(Task): Every line in the listing is to be echoed verbatim.

(Records provided):
☆ ☆ ☆ ☆ ☆

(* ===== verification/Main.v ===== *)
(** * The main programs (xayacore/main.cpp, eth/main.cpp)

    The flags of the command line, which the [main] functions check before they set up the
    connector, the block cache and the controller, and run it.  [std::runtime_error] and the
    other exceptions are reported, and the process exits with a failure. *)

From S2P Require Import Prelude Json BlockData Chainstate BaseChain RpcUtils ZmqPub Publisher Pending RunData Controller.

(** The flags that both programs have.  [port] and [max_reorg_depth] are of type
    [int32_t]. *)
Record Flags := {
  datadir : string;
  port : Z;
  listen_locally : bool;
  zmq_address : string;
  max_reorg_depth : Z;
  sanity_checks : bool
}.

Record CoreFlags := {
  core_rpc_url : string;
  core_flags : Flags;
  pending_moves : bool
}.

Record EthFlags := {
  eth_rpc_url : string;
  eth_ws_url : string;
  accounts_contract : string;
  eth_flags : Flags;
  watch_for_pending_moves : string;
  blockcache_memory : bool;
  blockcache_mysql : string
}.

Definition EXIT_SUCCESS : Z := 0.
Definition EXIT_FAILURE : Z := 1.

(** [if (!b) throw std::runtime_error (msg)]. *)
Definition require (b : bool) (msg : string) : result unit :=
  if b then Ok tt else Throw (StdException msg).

☆ ☆ ☆ ☆ ☆

(Exercise response):
(* ===== verification/Main.v ===== *)
(** * The main programs (xayacore/main.cpp, eth/main.cpp)

    The flags of the command line, which the [main] functions check before they set up the
    connector, the block cache and the controller, and run it.  [std::runtime_error] and the
    other exceptions are reported, and the process exits with a failure. *)

From S2P Require Import Prelude Json BlockData Chainstate BaseChain RpcUtils ZmqPub Publisher Pending RunData Controller.

(** The flags that both programs have.  [port] and [max_reorg_depth] are of type
    [int32_t]. *)
Record Flags := {
  datadir : string;
  port : Z;
  listen_locally : bool;
  zmq_address : string;
  max_reorg_depth : Z;
  sanity_checks : bool
}.

Record CoreFlags := {
  core_rpc_url : string;
  core_flags : Flags;
  pending_moves : bool
}.

Record EthFlags := {
  eth_rpc_url : string;
  eth_ws_url : string;
  accounts_contract : string;
  eth_flags : Flags;
  watch_for_pending_moves : string;
  blockcache_memory : bool;
  blockcache_mysql : string
}.

Definition EXIT_SUCCESS : Z := 0.
Definition EXIT_FAILURE : Z := 1.

(** [if (!b) throw std::runtime_error (msg)]. *)
Definition require (b : bool) (msg : string) : result unit :=
  if b then Ok tt else Throw (StdException msg).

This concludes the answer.